Comparison of the Efficacy and Safety of Immunoadsorption and Intravenous Immunoglobulin for Guillain-Barre Syndrome

A Prospective, Multi-center, Randomized Parallel Controlled Clinical Study on the Efficacy and Safety of Protein A Immunoadsorption and Intravenous Immunoglobulin in the Treatment of Guillain-Barre Syndrome

Status
Not Yet Recruiting
Phase
N/A
Study type
Interventional
Enrollment
204 (estimated)
Sponsor
The First Affiliated Hospital of Zhengzhou University · Academic / Other
Sex
All
Age
18 Years – 60 Years
Healthy volunteers
Not accepted

Summary

Guillain-Barre syndrome is an immune-mediated acute inflammatory peripheral neuropathy. The currently effective treatment methods include intravenous immunoglobulin and plasma exchange.
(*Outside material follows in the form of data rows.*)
(** C10: a worker lease only moves forward.  Over any calls of one process, and
    over any run with restarts that recover from the checkpoint file when the file
    has the lease as it is: the lease keeps its contract, key and deadline, a
    terminal state and its reason never change, a result once recorded is never
    replaced, and a requested stop is still reported by [stop_requests] unless it
    was acknowledged. *)
Theorem worker_lease_lifecycle s acks t id l :
  swarm_reachable s → sw_leases s !! id = Some l →
  swarm_calls s acks t ∨ (swarm_run s acks t ∧ on_file s l) →
  ∃ l', sw_leases t !! id = Some l' ∧ wl_contract l' = wl_contract l ∧
    wl_idempotency_key l' = wl_idempotency_key l ∧ wl_deadline_at l' = wl_deadline_at l ∧
    (wl_state l ≠ ACTIVE → wl_state l' = wl_state l ∧ wl_terminal_reason l' = wl_terminal_reason l) ∧
    (∀ r, wl_result l = Some r → wl_result l' = Some r) ∧
    (wl_stop_required l = true → id ∈ acks ∨ id ∈ stop_requests t).
Proof.
  intros (Hs & Hst & [Hd Hfile])%reachable_file Hl Hrun.
  set (Q := λ (acks : list string) t, ∃ l', sw_leases t !! id = Some l' ∧ lease_le (id ∈ acks) l l').
  assert (Forward Q) as HQ.
  { intros a a' u v Hsub Huv (l' & Hl' & Hle). destruct (hi_lease _ _ _ Huv _ _ Hl') as (m & Hm & Hle').
    exists m. split; [done|]. eapply lease_le_trans, Hle'. destruct Hle as [A B C D]. split; try done.
    intros Hx. destruct (D Hx); auto. }
  assert (swarm_inv t ∧ Q acks t) as [Ht (l' & Hl' & [(? & ? & ? & ?) ? ? Hstop])].
  { destruct Hrun as [Hrun|[Hrun (ck & Hck & Hin)]].
    - destruct (calls_evolve _ _ _ Hrun Hs) as [Ht Hh]. split; [done|]. exact (hi_lease _ _ _ Hh _ _ Hl).
    - destruct (run_keeps Q s acks t HQ Hrun Hs Hst) as (Ht & _ & Hq & _); [by exists l; split; [|apply lease_le_refl]| |done].
      split; [exact Hd|]. intros ck' Hck'. rewrite Hck in Hck'. injection Hck' as <-.
      destruct (Hfile ck Hck) as (p & -> & Hp & Hsp & Hpc & Hh & _). exists p. split_and!; try done.
      exists l. split; [by apply (on_file_lease s)|apply lease_le_refl]. }
  exists l'. split_and!; try done. intros Hsr. destruct (Hstop Hsr) as [Hs'|?]; [right|by left].
  apply (lease_ids_spec wl_stop_required t Ht). by exists l'.
Qed.
Definition _check_commit_chain (p : SwarmPlan) (q : PhaseReceipt) (role : SwarmRole)
    (predecessors : list PhaseReceipt) (predecessor_ids : list string) : list string :=
  let id := pr_contract_id q in
  (if bool_decide (predecessor_ids = []) then
     reason (negb (bool_decide (pr_input_commit q = si_base_commit (sp_identity p))))
       ("root_input_commit_mismatch:" +:+ id)
   else match output_commits predecessors with
     | [c] => reason (negb (bool_decide (pr_input_commit q = c))) ("phase_input_commit_mismatch:" +:+ id)
     | _ => ["predecessor_commit_conflict:" +:+ id]
     end) ++
  (if bool_decide (role ∈ [SCOUT; TESTER]) then
     reason (negb (bool_decide (pr_output_commit q = pr_input_commit q)))
       ("read_only_phase_commit_changed:" +:+ id)
   else reason (bool_decide (role = BUILDER) && bool_decide (pr_output_commit q = pr_input_commit q))
          ("builder_stale_commit:" +:+ id)).

(** The second loop of [evaluate], over the planned workers. *)
Definition phase_reasons (p : SwarmPlan) (phase_by_id : dict string SwarmPhaseSpec)
    (results_by_id : dict string SubagentResult) (receipts_by_id : dict string PhaseReceipt)
    (item : string * SwarmRole * string) : result (list string) :=
  let '(phase_id, role, contract_id) := item in
  match results_by_id !! contract_id, receipts_by_id !! contract_id with
  | Some r, Some q =>
      phase ← phase_at phase_by_id phase_id;
      sources ← map_result (phase_at phase_by_id) (ps_predecessor_phase_ids phase);
      let predecessor_ids := concat (ps_contract_ids <$> sources) in
      let predecessor_receipts := omap (λ id, receipts_by_id !! id) predecessor_ids in
      mret (_check_receipt_binding p r q phase_id role ++
        (if negb (length predecessor_receipts =? length predecessor_ids)%nat
         then ["phase_predecessor_missing:" +:+ contract_id]
         else reason (negb (bool_decide (pr_predecessor_receipt_hashes q
                                         = PhaseReceipt_hash <$> predecessor_receipts)))
                ("phase_lineage_mismatch:" +:+ contract_id)) ++
        _check_commit_chain p q role predecessor_receipts predecessor_ids)
  | _, _ => Ok []
  end.

(** Contracts of the phases no other phase builds on. *)
Definition terminal_ids (p : SwarmPlan) : list string :=
  let predecessor_phase_ids := concat (ps_predecessor_phase_ids <$> sp_phases p) in
  concat (ps_contract_ids <$>
    List.filter (λ ph, negb (bool_decide (ps_phase_id ph ∈ predecessor_phase_ids))) (sp_phases p)).
(** [next(iter(commits)) if len(commits) == 1 else None] *)
Definition sole {A} (xs : list A) : option A := match xs with [x] => Some x | _ => None end.

Definition criterion_reasons (a : VerifierAttestation) (evidence_by_id : dict string CriterionEvidence)
    (criterion_id : string) : list string :=
  match evidence_by_id !! criterion_id with
  | None => ["criterion_missing:" +:+ criterion_id]
  | Some e =>
      reason (negb (ce_passed e)) ("criterion_failed:" +:+ criterion_id) ++
      reason (negb (bool_decide (ce_source e = FROM_VERIFIER))
              || negb (bool_decide (ce_observed_by e = va_verifier_agent_id a)))
        ("criterion_not_verifier_observed:" +:+ criterion_id) ++
      reason (bool_decide (ce_test_provenance e = WORKER_AUTHORED))
        ("criterion_worker_authored_test:" +:+ criterion_id)
  end.

(** The check of the signature: an [Exception] of the verifier is an invalid signature;
    what is not one, as an interrupt, leaves [evaluate]. *)
Definition signature_valid (g : SwarmCompletionGate) (a : VerifierAttestation) : result bool :=
  match cg_verify_signature g a with
  | Ok valid => Ok valid
  | Err e => if exn_isa (exn_kind e) Exception_ then Ok false else Err e
  end.
(** The attestation part of [evaluate], given whether the signature is valid. *)
Definition attestation_reasons (g : SwarmCompletionGate) (a : VerifierAttestation)
    (results canonical_results : list SubagentResult) (canonical_receipts : list PhaseReceipt)
    (final_commit : option string) (valid : bool) : list string :=
  let p := cg_plan g in
  reason (negb (bool_decide (va_identity a = sp_identity p))) "verifier_identity_mismatch" ++
  reason (negb (bool_decide (va_plan_hash a = SwarmPlan_hash p))) "verifier_plan_mismatch" ++
  reason (negb (length canonical_receipts =? length (expected_ids p))%nat
          || negb (bool_decide (va_phase_lineage_digest a = phase_lineage_digest canonical_receipts)))
    "verifier_lineage_mismatch" ++
  reason (match final_commit with
          | None => true | Some c => negb (bool_decide (va_final_commit a = c)) end)
    "verifier_final_commit_mismatch" ++
  reason (negb (length canonical_results =? length (expected_ids p))%nat
          || negb (bool_decide (va_subject_result_hashes a = SubagentResult_hash <$> canonical_results)))
    "verifier_subject_mismatch" ++
  reason (negb (bool_decide (va_verifier_agent_id a ∈ cg_trusted_verifier_ids g))) "verifier_untrusted" ++
  reason (bool_decide (va_verifier_agent_id a ∈ sr_agent_id <$> results)) "verifier_not_independent" ++
  reason (negb valid) "verifier_signature_invalid" ++
  reason (negb (bool_decide (va_verdict a = Verdict.APPROVED)))
    ("verifier_" +:+ Verdict.value (va_verdict a)) ++
  concat (map (criterion_reasons a (dict_by ce_criterion_id (va_criteria a)))
            (sorted_str (cg_required_criteria g))).

Definition _decision (reasons : list string) (attestation : option VerifierAttestation) : CompletionDecision := {|
  cd_authorized := bool_decide (reasons = []);
  cd_reasons := sorted_str (remove_dups reasons);
  cd_verifier_attestation_digest :=
    match attestation with
    | Some a => if bool_decide (reasons = []) then Some (VerifierAttestation_hash a) else None
    | None => None
    end |}.

Definition evaluate (g : SwarmCompletionGate) (results : list SubagentResult) (receipts : list PhaseReceipt)
    (attestation : option VerifierAttestation) : result CompletionDecision :=
  let p := cg_plan g in
  let results_by_id := dict_by sr_contract_id results in
  let receipts_by_id := dict_by pr_contract_id receipts in
  let canonical_results := omap (λ id, results_by_id !! id) (expected_ids p) in
  let canonical_receipts := omap (λ id, receipts_by_id !! id) (expected_ids p) in
  let phase_by_id := dict_by ps_phase_id (sp_phases p) in
  let planned_by_contract :=
    foldl (λ d item, <[item.2 := item.1]> d) (∅ : dict string (string * SwarmRole)) (planned p) in
  per_phase ← map_result (phase_reasons p phase_by_id results_by_id receipts_by_id) (planned p);
  let terminal_receipts := omap (λ id, receipts_by_id !! id) (terminal_ids p) in
  let final_commits := output_commits terminal_receipts in
  let reasons :=
    _check_exact_order "result" (sr_contract_id <$> results) (expected_ids p) ++
    _check_exact_order "receipt" (pr_contract_id <$> receipts) (expected_ids p) ++
    concat (map (worker_reasons p planned_by_contract) results) ++ concat per_phase ++
    reason (negb (length terminal_receipts =? length (terminal_ids p))%nat) "terminal_receipt_missing" ++
    reason (negb (length final_commits =? 1)%nat) "terminal_commit_conflict" in
  match attestation with
  | None => mret (_decision (reasons ++ ["verifier_attestation_missing"]) None)
  | Some a =>
      valid ← signature_valid g a;
      mret (_decision (reasons ++ attestation_reasons g a results canonical_results canonical_receipts
                                    (sole final_commits) valid) (Some a))
  end.
End gate.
Immunoadsorption has been widely used to treat immune-related diseases. There are currently no prospective large-sample clinical trials of immunoadsorption therapy for Guillain-Barre syndrome. The neuro-intensive care unit of the First Affiliated Hospital of Zhengzhou University is preparing to carry out a prospective, multi-center, randomized parallel controlled clinical study on the efficacy and safety of protein A immunoadsorption and intravenous immunoglobulin (IVIG) in the treatment of Guillain-Barre syndrome. It is estimated that 204 patients with Guillain-Barre syndrome will be included. The patients will be randomly assigned to the immunoadsorption group and the IVIG group. The primary outcome measure: changes in Hughes scores (4 weeks after starting treatment vs. baseline (before starting treatment) ). This study aims to explore the efficacy and safety of protein A immunoadsorption and intravenous immunoglobulin in the treatment of Guillain-Barre syndrome.

Detailed description

Guillain-Barre syndrome (GBS) is an immune-mediated acute inflammatory peripheral neuropathy. The currently proven effective treatment methods include intravenous immunoglobulin and plasma exchange. In the clinical treatment process, the plasma source is often stressed, forcing the treatment to be terminated. Intravenous immunoglobulin therapy may cause allergies. Based on the above reasons, immunosorbent technology came into being. Immunoadsorption technology is widely used in clinical treatment of immune-related diseases. Protein A can recognize and bind to the Fc segment of human antibodies. The protein A immunosorbent column uses recombinant staphylococcal protein A as its ligand. The protein can specifically recognize and bind to the Fc segment of human antibodies, so it can adsorb human antibodies, mainly immunoglobulin G, and can adsorb immunoglobulin M and immunoglobulin A at the same time. The binding of protein A and antibody is reversible. Immunoadsorption therapy has obvious advantages: The patient's own plasma is transfused without replacement fluid; It can prevent infection Diseases such as viral hepatitis, AIDS, etc.; The adsorption is selective or specific, and normal plasma components including coagulation factors, etc., only slightly decrease; Does not affect the simultaneous drug treatment; The protein A immunosorbent column can be reused; The treatment effect is better, and the amount of plasma purified by a single immunoadsorption is 1.5 to 3 times that of plasma exchange. The First Affiliated Hospital of Zhengzhou University is preparing to carry out a prospective, multi-center, randomized parallel controlled clinical study on the effectiveness and safety of protein A immunoadsorption and intravenous immunoglobulin in the treatment of Guillain-Barre syndrome. The control group received intravenous immunoglobulin injections using the standard treatment recommended by the Guilan-Barre Syndrome Guidelines. Compare the effectiveness and safety of the two treatment regimens in the treatment of Guillain-Barre syndrome, and explore a more effective and safe treatment regimen for the treatment of Guillain-Barre syndrome.

Conditions

Interventions

TypeNameDescription
DEVICEimmunosorbent columnImmunoadsorption treatment regimen: the treatment is performed once every 1-3 days, at least 5 times, and the amount of regenerated plasma for each treatment is 1 to 3 times the plasma volume. The immunosorbent column adopts the protein A immunosorbent column.
DRUGintravenous immunoglobulinIntravenous immunoglobulin treatment regimen: intravenous immunoglobulin therapy, 400mg/kg/d, once a day, for at least 5 consecutive days.

Timeline

Start date
2026-01-01
Primary completion
2026-12-01
Completion
2026-12-31
First posted
2021-11-10
Last updated
2025-03-12

Locations

1 site across 1 country: China

Source: ClinicalTrials.gov record NCT05114941. Inclusion in this directory is not an endorsement.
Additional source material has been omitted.